Cada vez que cruzo la frontera de regreso a México recuerdo lo que es vivir en ese estado de alerta que aprendí de niña. Me vuelvo a preparar para eso que llega sin anunciarse y que cada vez es más devastador: miles de desaparecidos y muertos, periodistas asesinados, feminicidios. Y es la misma impunidad, la misma corrupción, la misma injusticia y la misma desigualdad que hace que todos los esfuerzos por organizarnos y lograr cambios parezcan tan lejanos e inasequibles. Pero también veo la voluntad de lucha, la fuerza de la sociedad civil y su movilización: del EZLN hasta el Movimiento por la Paz con Justicia y Dignidad, las asociaciones de familiares de desaparecidos que caminan sin descanso en medio de una búsqueda y un dolor que es de todos, las caravanas de madres, o las mujeres que bordan por la paz cada domingo en la plaza de Coyoacán.
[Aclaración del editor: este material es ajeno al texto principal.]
(* ===== verification/Identity.v ===== *)
(** * Identity: principals and their signing keys

    Models nlos-identity/src: the tables of principals, control domains, identity
    snapshots, key generations, revocations, rotations, custody bindings and trusted
    local sessions with the constraints of the schema, and every operation of
    [IdentityAuthority], signature verification included. Sixteen-byte identifiers,
    digests, public keys and signatures are the integers of their bytes; the CHECKs on
    the lengths of blobs hold of them by type. *)

From S2P Require Import Prelude Bytes Txn Clock.

(** ** Signatures

    [ed25519_dalek] is third-party code: which bytes are a public key, and which
    signatures are good for a key and a 32-byte message. *)
Class Ed25519 := {
  vk_from_bytes : Z -> bool;
  verify_strict : Z -> Z -> Z -> bool;
}.

(** The first sixteen bytes of the digest of a domain separator and parts. *)
Definition derive_id {H : Sha256} (domain : string) (parts : list bytes) : Z :=
  sha256 (bytes_of_string domain ++ concat parts) / 2 ^ 128.

(** ** Data *)

Inductive KeyPurpose := SemanticSigning | BarrierObservationSigning.
#[export] Instance KeyPurpose_eq_dec : EqDecision KeyPurpose.
Proof. solve_decision. Defined.

Definition encode_purpose (p : KeyPurpose) : Z :=
  match p with SemanticSigning => 1 | BarrierObservationSigning => 2 end.
Definition decode_purpose (value : Z) : option KeyPurpose :=
  if decide (value = 1) then Some SemanticSigning
  else if decide (value = 2) then Some BarrierObservationSigning
  else None.

Inductive CustodyProfile := TrustedLocalSoftware.
#[export] Instance CustodyProfile_eq_dec : EqDecision CustodyProfile.
Proof. solve_decision. Defined.

Definition encode_profile (p : CustodyProfile) : Z := match p with TrustedLocalSoftware => 1 end.
Definition decode_profile (value : Z) : option CustodyProfile :=
  if decide (value = 1) then Some TrustedLocalSoftware else None.

Record BootstrapPrincipalRequest := {
  br_profile_digest : Z;
  br_policy_digest : Z;
  br_public_key : Z;
  br_key_purpose : KeyPurpose;
  br_key_valid_from_ms : Z;
  br_key_valid_until_ms : Z;
  br_idempotency_key : Z;
  br_created_at_ms : Z;
}.

Record IdentityBinding := {
  ib_principal_id : Z;
  ib_control_domain_id : Z;
  ib_identity_snapshot_id : Z;
  ib_snapshot_generation : Z;
  ib_key_id : Z;
  ib_key_generation : Z;
  ib_key_purpose : KeyPurpose;
  ib_public_key : Z;
  ib_key_valid_from_ms : Z;
  ib_key_valid_until_ms : Z;
  ib_key_revoked_at_ms : option Z;
}.
#[export] Instance IdentityBinding_eq_dec : EqDecision IdentityBinding.
Proof. solve_decision. Defined.

Inductive BootstrapDecision := BootstrapCreated (b : IdentityBinding) | BootstrapReplayed (b : IdentityBinding).

Record RevokeKeyRequest := {
  rk_key_id : Z;
  rk_expected_key_generation : Z;
  rk_expected_identity_snapshot_id : Z;
  rk_idempotency_key : Z;
  rk_revoked_at_ms : Z;
}.

Record KeyRevocationReceipt := {
  kr_receipt_id : Z;
  kr_key_id : Z;
  kr_resulting_key_generation : Z;
  kr_identity_snapshot_id : Z;
  kr_snapshot_generation : Z;
  kr_revoked_at_ms : Z;
}.

Inductive KeyRevocationDecision := KeyRevokedNow (r : KeyRevocationReceipt) | KeyRevocationReplayed (r : KeyRevocationReceipt).

Record RotateKeyRequest := {
  ro_key_id : Z;
  ro_expected_key_generation : Z;
  ro_expected_identity_snapshot_id : Z;
  ro_new_public_key : Z;
  ro_new_valid_from_ms : Z;
  ro_new_valid_until_ms : Z;
  ro_idempotency_key : Z;
  ro_rotated_at_ms : Z;
}.

Record KeyRotationReceipt := {
  kt_receipt_id : Z;
  kt_key_id : Z;
  kt_resulting_key_generation : Z;
  kt_identity_snapshot_id : Z;
  kt_snapshot_generation : Z;
  kt_new_public_key : Z;
  kt_new_valid_from_ms : Z;
  kt_new_valid_until_ms : Z;
  kt_rotated_at_ms : Z;
}.

Inductive KeyRotationDecision := KeyRotated (r : KeyRotationReceipt) | KeyRotationReplayed (r : KeyRotationReceipt).

Record VerifySemanticSignatureRequest := {
  vs_event_id : Z;
  vs_issuer : Z;
  vs_control_domain_id : Z;
  vs_key_id : Z;
  vs_signature : Z;
  vs_admitted_at_ms : Z;
}.

Record VerifySemanticAuthoritySignatureRequest := {
  va_message_digest : Z;
  va_issuer : Z;
  va_control_domain_id : Z;
  va_key_id : Z;
  va_signature : Z;
  va_verified_at_ms : Z;
}.

Record VerifyBarrierObservationSignatureRequest := {
  vb_message_digest : Z;
  vb_issuer : Z;
  vb_control_domain_id : Z;
  vb_key_id : Z;
  vb_signature : Z;
  vb_verified_at_ms : Z;
}.

Record VerifiedSemanticSigner := {
  vg_principal_id : Z;
  vg_control_domain_id : Z;
  vg_identity_snapshot_id : Z;
  vg_snapshot_generation : Z;
  vg_key_id : Z;
  vg_key_generation : Z;
}.

Record VerifiedSemanticAuthoritySigner := {
  ag_principal_id : Z;
  ag_control_domain_id : Z;
  ag_key_id : Z;
  ag_key_generation : Z;
}.

Record VerifiedBarrierObservationSigner := {
  bg_principal_id : Z;
  bg_control_domain_id : Z;
  bg_key_id : Z;
  bg_key_generation : Z;
}.

Record VerifiedCapabilityCommandSigner := {
  cg_principal_id : Z;
  cg_control_domain_id : Z;
  cg_key_id : Z;
  cg_key_generation : Z;
}.

Record VerifyCapabilityCommandSignatureRequest := {
  vc_message_digest : Z;
  vc_principal : Z;
  vc_signature : Z;
  vc_verified_at_ms : Z;
}.

Record VerifyCapabilityCommandSignatureAtClockRequest := {
  vk_message_digest : Z;
  vk_principal : Z;
  vk_signature : Z;
  vk_idempotency_key : Z;
}.

Record KeyCustodyRecord := {
  cu_key_id : Z;
  cu_key_generation : Z;
  cu_principal_id : Z;
  cu_control_domain_id : Z;
  cu_custody_profile : CustodyProfile;
  cu_registered_at_ms : Z;
}.

Record RegisterCustodyBindingRequest := {
  rc_key_id : Z;
  rc_expected_key_generation : Z;
  rc_custody_profile : CustodyProfile;
  rc_idempotency_key : Z;
  rc_registered_at_ms : Z;
}.

Inductive CustodyBindingDecision := CustodyRegistered (r : KeyCustodyRecord) | CustodyReplayed (r : KeyCustodyRecord).

Record TrustedLocalSessionRecord := {
  ts_receipt_id : Z;
  ts_session_id : Z;
  ts_session_token_digest : Z;
  ts_key_id : Z;
  ts_key_generation : Z;
  ts_principal_id : Z;
  ts_control_domain_id : Z;
  ts_registered_at_ms : Z;
  ts_expires_at_ms : Z;
}.

Record RegisterSessionRequest := {
  rs_session_id : Z;
  rs_session_token_digest : Z;
  rs_key_id : Z;
  rs_expected_key_generation : Z;
  rs_idempotency_key : Z;
  rs_registered_at_ms : Z;
  rs_expires_at_ms : Z;
}.

Inductive SessionRegistrationDecision :=
  | SessionRegistered (r : TrustedLocalSessionRecord)
  | SessionReplayed (r : TrustedLocalSessionRecord).

(** Without the errors of opening the file itself (SQLite is taken to grant WAL and
    FULL), [LockPoisoned], as no operation panics, and [CustodyProfileUnsupported], which
    nothing returns. *)
Inductive IdentityAuthorityError :=
  | IdSqlite (e : SqliteError)
  | IdSchemaVersionUnsupported (version : Z)
  | InvalidKeyValidity
  | InvalidPublicKey
  | PrincipalNotFound (id : Z)
  | ControlDomainNotFound (id : Z)
  | IdentitySnapshotNotFound (id : Z)
  | KeyNotFound (id : Z)
  | CustodyBindingNotFound (id : Z)
  | SessionNotFound (id : Z)
  | IdIdempotencyConflict
  | IdentitySnapshotFenceConflict
  | KeyGenerationFenceConflict
  | KeyRevoked
  | KeyNotYetValid
  | KeyExpired
  | KeyPurposeMismatch
  | SignerBindingMismatch
  | InvalidSignature
  | IdGenerationExhausted
  | IdCorrupt (reason : string)
  | ClockFailed (e : AuthorityClockError).

(** ** Tables *)

Record PrincipalRow := {
  pr_bootstrap_idempotency_key : Z;
  pr_profile_digest : Z;
  pr_created_at_ms : Z;
}.

Record DomainRow := {
  cd_current_snapshot_id : Z;
  cd_current_generation : Z;
  cd_policy_digest : Z;
  cd_created_at_ms : Z;
  cd_updated_at_ms : Z;
}.

Record SnapshotRow := {
  sn_control_domain_id : Z;
  sn_generation : Z;
  sn_prior_snapshot_id : option Z;
  sn_policy_digest : Z;
  sn_effective_at_ms : Z;
  sn_change_kind : Z;
}.

Record KeyHeadRow := {
  kh_principal_id : Z;
  kh_control_domain_id : Z;
  kh_current_generation : Z;
  kh_created_at_ms : Z;
}.

Record KeyVersionRow := {
  kv_purpose : Z;
  kv_public_key : Z;
  kv_valid_from_ms : Z;
  kv_valid_until_ms : Z;
  kv_revoked_at_ms : option Z;
}.

Record RevocationRow := {
  rv_receipt_id : Z;
  rv_key_id : Z;
  rv_expected_key_generation : Z;
  rv_expected_snapshot_id : Z;
  rv_resulting_key_generation : Z;
  rv_resulting_snapshot_id : Z;
  rv_resulting_snapshot_generation : Z;
  rv_revoked_at_ms : Z;
}.

Record RotationRow := {
  rt_receipt_id : Z;
  rt_key_id : Z;
  rt_expected_key_generation : Z;
  rt_expected_snapshot_id : Z;
  rt_new_public_key : Z;
  rt_new_valid_from_ms : Z;
  rt_new_valid_until_ms : Z;
  rt_resulting_key_generation : Z;
  rt_resulting_snapshot_id : Z;
  rt_resulting_snapshot_generation : Z;
  rt_rotated_at_ms : Z;
}.

Record CustodyRow := {
  cr_key_id : Z;
  cr_key_generation : Z;
  cr_principal_id : Z;
  cr_control_domain_id : Z;
  cr_custody_profile : Z;
  cr_registered_at_ms : Z;
}.

(** A row of [trusted_local_sessions] has the columns of the record it decodes to. *)
Abbreviation SessionRow := TrustedLocalSessionRecord.

(** The tables by primary key: snapshot members by snapshot and principal, key versions
    by key and generation, snapshot key bindings by snapshot and key, receipts by
    idempotency key. The objects of the schema beyond version 1 are counted as the
    migrations count them, tables and triggers. *)
Record IdDb := {
  id_principals : gmap Z PrincipalRow;
  id_domains : gmap Z DomainRow;
  id_snapshots : gmap Z SnapshotRow;
  id_members : gmap (Z * Z) ();
  id_heads : gmap Z KeyHeadRow;
  id_versions : gmap (Z * Z) KeyVersionRow;
  id_bindings : gmap (Z * Z) Z;
  id_revocations : gmap Z RevocationRow;
  id_rotations : gmap Z RotationRow;
  id_custody : gmap Z CustodyRow;
  id_sessions : gmap Z SessionRow;
  id_user_version : Z;
  id_v1_tables : bool;
  id_rotation_objects : Z * Z;
  id_custody_objects : Z * Z;
  id_session_objects : Z * Z;
}.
Es ahí donde hay esperanza para reimaginar y reconstruir nuestro país: en los ejemplos cotidianos de quienes luchan por recuperar los espacios que hemos perdido, esos espacios que han cedido frente al miedo, la brutalidad de las violencias y al conformismo de quienes tienen el privilegio de poder esperar desde su comodidad a que las cosas cambien algún día, o que no cambien en lo absoluto. Es ahí, desde los ejemplos de tenacidad para recuperar espacios públicos, denunciar y resistir injusticias una y otra vez, y hacer de ello una lucha permanente que es de todos y requiere alianzas entre sectores, en donde se puede reconstruir el tejido social. Es ahí en donde podemos recuperar una visión de comunidad, transformar nuestras instituciones, hilar otro presente, otros futuros.
Alexandra Délano Alonso
Profesora de Asuntos Globales en la universidad The New School en Nueva York. Es autora de México y su diáspora en Estados Unidos: Las políticas de emigración desde 1848.